A law-breaking PM is an electoral liability, says Paul Vallely

Alamy

Protesters outside Downing Street, on Wednesday

Protesters outside Downing Street, on Wednesday

THE Archbishop of Canterbury grabbed the headlines on Easter Day with his critique of the government’s plan to deport asylum-seekers to Rwanda. Interestingly, he was widely quoted as having condemned it as “ungodly” — a word that he didn’t use. What he actually said was that the proposal was “the opposite of the nature of God”. A better one-word summary of that might be “satanic”, but that was probably a bridge too far for the Tory tabloids.

The Rwanda plan — like the proposal to sell off Channel 4, the premature lifting of Covid precautions, or the Jimmy Savile smears against Sir Keir Starmer — is yet another attempt by Boris Johnson to offer “red meat” to Conservative backwoodsmen and simultaneously divert the public from the real issue.

The real issue was highlighted in another Easter sermon, when the Archbishop of York asked: “Do we want to be known for the robustness of our democracy, where those in public life live to the highest standards, and where we can trust those who lead us to behave with integrity and honour?”

For the first time in British history, we have a Prime Minister who has been penalised for breaking the law while in office. Yet there is no consensus on how to respond to this.

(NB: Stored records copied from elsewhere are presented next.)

Lemma total_emission_loop_iff i total segs e :
  is_u64 total → Forall seg_u64 segs →
  let ps := map (λ s, (seg_Cost s,
    CapR (seg_LockedR s) (seg_LockedPayoutCap s) (seg_LockedTWAP s))) segs in
  total_emission_loop i total segs = Ok e ↔
  Forall (λ '(c, r), c * r < two64) ps ∧ total + emission_sum ps < two64 ∧
  e = total + emission_sum ps.
Proof.
  intros Ht Hs. cbn zeta. revert i total e Ht.
  induction Hs as [|s segs (H1 & H2 & H3 & H4) Hs IH]; intros i total e Ht;
    cbn [map total_emission_loop].
  { change (emission_sum []) with 0. unfold is_u64 in Ht. split; [intros [= <-]; split_and!; [done|lia..]|].
    intros (_ & _ & ->). f_equal. lia. }
  pose proof (CapR_u64 _ _ _ H2 H3 H4) as Hc. set (r := CapR _ _ _) in *.
  pose proof (emission_sum_nonneg (map (λ s, (seg_Cost s,
    CapR (seg_LockedR s) (seg_LockedPayoutCap s) (seg_LockedTWAP s))) segs)) as Hnn.
  rewrite Forall_cons, emission_sum_cons, rbind_ok. split.
  - intros (x & Hx & Hk). destruct (LeaseEmissionChecked (seg_Cost s) r) as [y|] eqn:Ey;
      [|done]. injection Hx as <-.
    apply LeaseEmissionChecked_iff in Ey as [Hfit ->]; [|done..].
    pose proof (segment_emission_u64 _ _ H1 Hc Hfit) as Hse.
    apply rbind_ok in Hk as (x & [-> Hx]%checked_add_ok & Hk); [|done..].
    apply IH in Hk as (Ha & Hb & ->); [|unfold is_u64 in *; lia].
    split_and!; [done|done|lia|lia].
  - intros ([Hfit Ha] & Hb & ->). exists (segment_emission (seg_Cost s) r).
    pose proof (segment_emission_u64 _ _ H1 Hc Hfit) as Hse. split.
    { rewrite (proj2 (LeaseEmissionChecked_iff (seg_Cost s) r (segment_emission (seg_Cost s) r) H1 Hc)); done. }
    apply rbind_ok. exists (total + segment_emission (seg_Cost s) r). unfold is_u64 in *.
    split; [apply checked_add_ok; unfold is_u64; lia|].
    apply IH; [unfold is_u64; lia|]. split_and!; [done|lia|lia].
Qed.


Definition witness_lease : Lease :=
  mkLease "aa" LeaseAccepted "consumer" "provider" 2 4096 20 3600 "" 127084 0 1000 "cert"
    false 2000 1500 1100 [mkLeaseSegment "bb" 3600 60001 2000 "cert" 1999 0 0].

On the one side, growing numbers of voters are outraged; a recent poll on Mr Johnson for The Times recorded 72 per cent of responses as negative; the single most common word used of him was “liar”; a mere 16 per cent of respondents used positive language.

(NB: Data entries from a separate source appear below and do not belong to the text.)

(* ===== verification/Multisig.v ===== *)
(** * Multisig accounts: [core/multisig.go] *)
From S2P Require Import Prelude GoLib Types Encoding Crypto.

(** [pk[:12]], which panics on a shorter string *)
Definition first12 (s : string) : result string :=
  if slen s <? 12 then Err (panic "slice bounds out of range")
  else Ok (String.substring 0 12 s).

(** [fmt.Errorf(prefix + pk[:12] + suffix)]: the error, or the panic *)
Definition err_with12 (prefix s : string) (suffix : error) : error :=
  match first12 s with
  | Ok p => mkError (prefix +:+ p +:+ err_msg suffix) (err_is suffix)
  | Err e => e
  end.

Section multisig.
Context `{C : Crypto}.

Fixpoint validate_keys (i : Z) (seen : gset string) (ks : list string) : result unit :=
  match ks with
  | [] => Ok ()
  | k :: ks =>
      rfail_if (negb (slen k =? 64))
        (errorf ("key " +:+ FormatInt i +:+ ": expected 64 hex chars, got " +:+ FormatInt (slen k))) ;?
      let? kb := result_map_err (wrapf ("key " +:+ FormatInt i +:+ ": invalid hex: "))
                   (DecodeString k) in
      let lower := EncodeToString kb in
      rfail_if (bool_decide (lower ∈ seen)) (err_with12 "duplicate key: " k (errorf "")) ;?
      validate_keys (i + 1) ({[lower]} ∪ seen) ks
  end.

Definition ValidateKeyset (ks : option Keyset) : result unit :=
  match ks with
  | None => Err (errorf "keyset is nil")
  | Some ks =>
      rfail_if (ks_Keys ks =?s []) (errorf "keyset has no keys") ;?
      rfail_if (ks_Threshold ks <? 1)
        (errorf ("keyset threshold must be >= 1, got " +:+ FormatInt (ks_Threshold ks))) ;?
      rfail_if (zlen (ks_Keys ks) <? ks_Threshold ks)
        (errorf ("keyset threshold " +:+ FormatInt (ks_Threshold ks) +:+ " exceeds key count "
                 +:+ FormatInt (zlen (ks_Keys ks)))) ;?
      validate_keys 0 ∅ (ks_Keys ks)
  end.

Fixpoint address_keys (ks : list string) : result (list Z) :=
  match ks with
  | [] => Ok []
  | k :: ks =>
      let? kb := result_map_err (wrapf "invalid key hex: ") (DecodeString k) in
      let? rest := address_keys ks in
      Ok (kb ++ rest)
  end.

Definition DeriveMultisigAddress (ks : option Keyset) : result string :=
  ValidateKeyset ks ;?
  match ks with
  | None => Err (panic "nil pointer dereference")
  | Some ks =>
      let sorted := sort_strings (ks_Keys ks) in
      let? kb := address_keys sorted in
      Ok (EncodeToString (sha256 (PutUint32 (ks_Threshold ks) ++ PutUint32 (zlen sorted) ++ kb)))
  end.

(** The loop of [VerifyMultisig]; returns the number of valid signatures. *)
Fixpoint verify_loop (keys : list string) (hashBytes : list Z) (seen : gset string)
    (validCount : Z) (sigs : list BlockSignature) : result Z :=
  match sigs with
  | [] => Ok validCount
  | sig :: sigs =>
      let pk := bs_PublicKey sig in
      rfail_if (bool_decide (pk ∈ seen)) (err_with12 "duplicate signer: " pk (errorf "")) ;?
      rfail_if (negb (bool_decide (pk ∈ keys))) (err_with12 "signer " pk (errorf " not in keyset")) ;?
      result_map_err (λ e, err_with12 "sig from " pk (wrapf ": " e))
        (VerifyHexSignature pk (bs_Sig sig) hashBytes) ;?
      verify_loop keys hashBytes ({[pk]} ∪ seen) (validCount + 1) sigs
  end.

Definition VerifyMultisig (hash : string) (sigs : list BlockSignature) (ks : Keyset) : result unit :=
  rfail_if (sigs =?s []) (errorf "no signatures") ;?
  let? hashBytes := result_map_err (wrapf "decode hash: ") (DecodeHash hash) in
  let? validCount := verify_loop (ks_Keys ks) hashBytes ∅ 0 sigs in
  rfail_if (validCount <? ks_Threshold ks)
    (errorf ("insufficient signatures: got " +:+ FormatInt validCount +:+ ", need "
             +:+ FormatInt (ks_Threshold ks))).

Definition VerifyMultisigAny (hash : string) (sigs : list BlockSignature) (ks : Keyset)
    : result unit :=
  rfail_if (sigs =?s []) (errorf "no signatures") ;?
  let? hashBytes := result_map_err (wrapf "decode hash: ") (DecodeHash hash) in
  if existsb (λ sig, bool_decide (bs_PublicKey sig ∈ ks_Keys ks) &&
                     is_ok (VerifyHexSignature (bs_PublicKey sig) (bs_Sig sig) hashBytes)) sigs
  then Ok () else Err (errorf "no valid signature from any keyset member").

Definition IsSpendingOp (t : BlockType) : bool :=
  match t with
  | BlockSend | BlockBurn | BlockLease | BlockLeaseRenew | BlockMultisigOpen
  | BlockMultisigUpdate | BlockMint => true
  | _ => false
  end.

(** ** What an accepted multisig proves *)

Definition sig_valid (hashBytes : list Z) (sig : BlockSignature) : Prop :=
  VerifyHexSignature (bs_PublicKey sig) (bs_Sig sig) hashBytes = Ok ().

Lemma verify_loop_ok keys hb seen n sigs m :
  verify_loop keys hb seen n sigs = Ok m ↔
  NoDup (bs_PublicKey <$> sigs) ∧
  Forall (λ s, bs_PublicKey s ∉ seen ∧ bs_PublicKey s ∈ keys ∧ sig_valid hb s) sigs ∧
  m = n + zlen sigs.
Proof.
  revert seen n. induction sigs as [|s sigs IH]; intros seen n; cbn [verify_loop].
  { assert (zlen (@nil BlockSignature) = 0) by done. split.
    - intros [= <-]. split_and!; [apply NoDup_nil_2|apply Forall_nil_2|lia].
    - intros (_ & _ & ->). f_equal. lia. }
  assert (Hz : zlen (s :: sigs) = 1 + zlen sigs) by (unfold zlen; cbn [length]; lia).
  cbn [fmap list_fmap]. rewrite NoDup_cons, Forall_cons, Hz. unfold sig_valid. split.
  - intros H. run. bool_hyps. apply IH in H as (Hnd & Hf & ->).
    destruct (VerifyHexSignature _ _ _) as [[]|] eqn:E; [|done].
    rewrite Forall_forall in Hf. split_and!; [|done|done|done|done| |lia].
    + intros (s' & Es & Hs')%list_elem_of_fmap. destruct (Hf s' Hs') as [Hn _]. set_solver.
    + apply Forall_forall. intros s' Hs'. destruct (Hf s' Hs') as (? & ? & ?). set_solver.
  - intros ([Hni Hnd] & [(Hs1 & Hs2 & Hs3) Hf] & ->).
    rewrite bool_decide_eq_false_2 by done. cbn [rbind rfail_if].
    rewrite bool_decide_eq_true_2 by done. cbn [negb rbind rfail_if].
    rewrite Hs3. cbn [result_map_err rbind]. apply IH. split_and!; [done| |lia].
    rewrite Forall_forall in Hf |- *. intros s' Hs'. destruct (Hf s' Hs') as (? & ? & ?).
    split_and!; [|done..]. intros [Hin|?]%elem_of_union; [|done].
    apply elem_of_singleton in Hin. apply Hni. rewrite <- Hin. by apply list_elem_of_fmap_2.
Qed.

(** C32: [VerifyMultisig] accepts exactly the signature lists in which every
    signer is a distinct member of the keyset, every signature verifies over
    the block hash, and at least the threshold of members signed. *)
Theorem VerifyMultisig_iff hash sigs ks :
  VerifyMultisig hash sigs ks = Ok () ↔
  ∃ hb, DecodeHash hash = Ok hb ∧ sigs ≠ [] ∧
    NoDup (bs_PublicKey <$> sigs) ∧
    Forall (λ s, bs_PublicKey s ∈ ks_Keys ks ∧ sig_valid hb s) sigs ∧
    ks_Threshold ks <= zlen sigs.
Proof.
  unfold VerifyMultisig. split.
  - intros H. run. bool_hyps. destruct (DecodeHash hash) as [hb|] eqn:E; [|done].
    match goal with H : result_map_err _ _ = Ok _ |- _ => apply ok_inj in H; subst end.
    match goal with H : verify_loop _ _ _ _ _ = _ |- _ =>
      apply verify_loop_ok in H as (? & Hf & ->) end.
    eexists. split_and!; [done|done|done| |lia].
    eapply Forall_impl; [exact Hf|]. naive_solver.
  - intros (hb & -> & Hne & Hnd & Hf & Ht).
    rewrite bool_decide_eq_false_2 by done. cbn [rbind rfail_if result_map_err].
    rewrite (proj2 (verify_loop_ok (ks_Keys ks) hb ∅ 0 sigs (zlen sigs))).
    + cbn [rbind]. by rewrite (proj2 (Z.ltb_ge _ _)).
    + split_and!; [done| |lia]. eapply Forall_impl; [exact Hf|]. set_solver.
Qed.

(** ** Keysets *)

Definition key_ok (k : string) : Prop := slen k = 64 ∧ ∃ kb, DecodeString k = Ok kb.

Lemma validate_keys_ok i seen ks :
  validate_keys i seen ks = Ok () ↔
  Forall (λ k, key_ok k ∧ ToLower k ∉ seen) ks ∧ NoDup (ToLower <$> ks).
Proof.
  revert i seen. induction ks as [|k ks IH]; intros i seen; cbn [validate_keys].
  { split; [|done]. intros _. split; [apply Forall_nil_2|apply NoDup_nil_2]. }
  cbn [fmap list_fmap]. rewrite Forall_cons, NoDup_cons. unfold key_ok. split.
  - intros H. run. bool_hyps. destruct (DecodeString k) as [kb|] eqn:E; [|done].
    match goal with H : result_map_err _ _ = Ok _ |- _ => apply ok_inj in H; subst end.
    rewrite (EncodeToString_DecodeString _ _ E) in *. apply IH in H as [Hf Hnd].
    rewrite Forall_forall in Hf. split_and!; [done|eauto|done| | |done].
    + apply Forall_forall. intros k' Hk'. destruct (Hf k' Hk') as [? ?]. set_solver.
    + intros (k' & Ek & Hk')%list_elem_of_fmap. destruct (Hf k' Hk') as [_ ?]. set_solver.
  - intros ([[[Hl [kb E]] Hs] Hf] & Hni & Hnd). rewrite Hl, E. cbn [negb rbind rfail_if Z.eqb].
    change (64 =? 64) with true. cbn [negb rbind rfail_if result_map_err].
    rewrite (EncodeToString_DecodeString _ _ E), bool_decide_eq_false_2 by done.
    cbn [rbind rfail_if]. apply IH. split; [|done].
    rewrite Forall_forall in Hf |- *. intros k' Hk'. destruct (Hf k' Hk') as [? ?].
    split; [done|]. intros [Hin|?]%elem_of_union; [|done].
    apply elem_of_singleton in Hin. apply Hni. rewrite <- Hin. by apply list_elem_of_fmap_2.
Qed.

Lemma ValidateKeyset_ok ks :
  ValidateKeyset (Some ks) = Ok () ↔
  1 <= ks_Threshold ks <= zlen (ks_Keys ks) ∧ Forall key_ok (ks_Keys ks) ∧
  NoDup (ToLower <$> ks_Keys ks).
Proof.
  cbn [ValidateKeyset]. split.
  - intros H. run. bool_hyps. apply validate_keys_ok in H as [Hf Hnd].
    split_and!; [lia|lia| |done]. eapply Forall_impl; [exact Hf|]. naive_solver.
  - intros ([H1 H2] & Hf & Hnd). rewrite bool_decide_eq_false_2.
    2:{ intros E. rewrite E in H2. unfold zlen in H2. cbn in H2. lia. }
    rewrite (proj2 (Z.ltb_ge _ 1)), (proj2 (Z.ltb_ge (zlen _) _)) by lia. cbn [rbind rfail_if].
    apply validate_keys_ok. split; [|done]. eapply Forall_impl; [exact Hf|]. set_solver.
Qed.

(** the address of a multisig account does not depend on the order in
    which its keys are listed: reordering the keys of a valid keyset gives a
    valid keyset with the same address. *)
Theorem DeriveMultisigAddress_order ks1 ks2 a :
  ks_Threshold ks1 = ks_Threshold ks2 → ks_Keys ks1 ≡ₚ ks_Keys ks2 →
  DeriveMultisigAddress (Some ks1) = Ok a → DeriveMultisigAddress (Some ks2) = Ok a.
Proof.
  intros Ht Hp H. unfold DeriveMultisigAddress in *.
  apply rbind_ok in H as ([] & Hv & H). apply ValidateKeyset_ok in Hv as (Hr & Hf & Hnd).
  assert (Hl : zlen (ks_Keys ks1) = zlen (ks_Keys ks2)) by (unfold zlen; by rewrite Hp).
  rewrite (proj2 (ValidateKeyset_ok ks2)).
  - cbn [rbind]. by rewrite <- Ht, <- (sort_strings_canonical _ _ Hp).
  - rewrite <- Ht, <- Hl, <- Hp. done.
Qed.

End multisig.

Definition toy_keys : list string := [PubKeyHex (KeyPairFromSeed [9]); PubKeyHex (KeyPairFromSeed [4])].

Lemma DeriveMultisigAddress_order_witness :
  DeriveMultisigAddress (Some (mkKeyset (reverse toy_keys) 2)) =
  DeriveMultisigAddress (Some (mkKeyset toy_keys 2)).
Proof.
  apply (DeriveMultisigAddress_order (mkKeyset toy_keys 2) (mkKeyset (reverse toy_keys) 2)
    (match DeriveMultisigAddress (Some (mkKeyset toy_keys 2)) with Ok a => a | Err _ => "" end)).
  - done.
  - cbn [ks_Keys]. symmetry. apply reverse_Permutation.
  - vm_compute. reflexivity.
Defined.

(** A signer key shorter than 12 characters makes the error message itself
    panic: the slice [pk[:12]] is evaluated before any length check. *)
Lemma VerifyMultisig_short_signer_panics `{C : Crypto} hash hb sig sigs ks :
  DecodeHash hash = Ok hb → slen (bs_PublicKey sig) < 12 → bs_PublicKey sig ∉ ks_Keys ks →
  VerifyMultisig hash (sig :: sigs) ks = Err (panic "slice bounds out of range").
Proof.
  intros Hh Hs Hn. unfold VerifyMultisig. rewrite Hh. cbn [result_map_err rbind verify_loop].
  rewrite bool_decide_eq_false_2 by done. cbn [rbind rfail_if].
  rewrite !bool_decide_eq_false_2 by set_solver. cbn [rbind rfail_if negb].
  unfold err_with12, first12. by rewrite (proj2 (Z.ltb_lt _ _)).
Qed.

On the other side, loyalist Conservative ministers and backbenchers insist that Mr Johnson’s offence is comparatively trivial and that — with an escalating war in Ukraine and a cost-of-living crisis — there are far more important things to worry about. Jacob Rees-Mogg even described the ministerial code — which demands the resignation of any minister who has intentionally misled Parliament — as a “set of guidelines” of little “constitutional significance”.

Yet it is only Conservative MPs whose views count in the matter (until the next General Election, at any rate). What might align their views with those of the general public? I suspect that only a drip-drip-drip of further revelations will do that.

That process is well under way. Archbishop Cottrell’s call for a return to the highest standards of integrity and honour was matched by the verdict of the constitutional historian Lord Hennessy, a measured and authoritative voice that this week became impassioned. Mr Johnson’s decision not to resign, he declared, had “sullied” his office, showing “complete and utter disdain for the decency of our constitutional conventions”.

Lord Hennessy concluded: “The Queen’s First Minister is now beyond doubt a rogue Prime Minister, unworthy of her, her Parliament, her people, and her kingdom. I cannot remember a day when I have been more fearful for the well-being of the constitution.”

The Metropolitan Police is investigating 12 breaches of the Covid rules, and further fines for Mr Johnson are said to be likely. Next month’s local elections will allow voters a verdict. Then will come the unexpurgated Sue Gray report. The drip-drip-drip will continue. Eventually, the majority of Tory MPs must surely come to see that a Crime Minister is an electoral liability.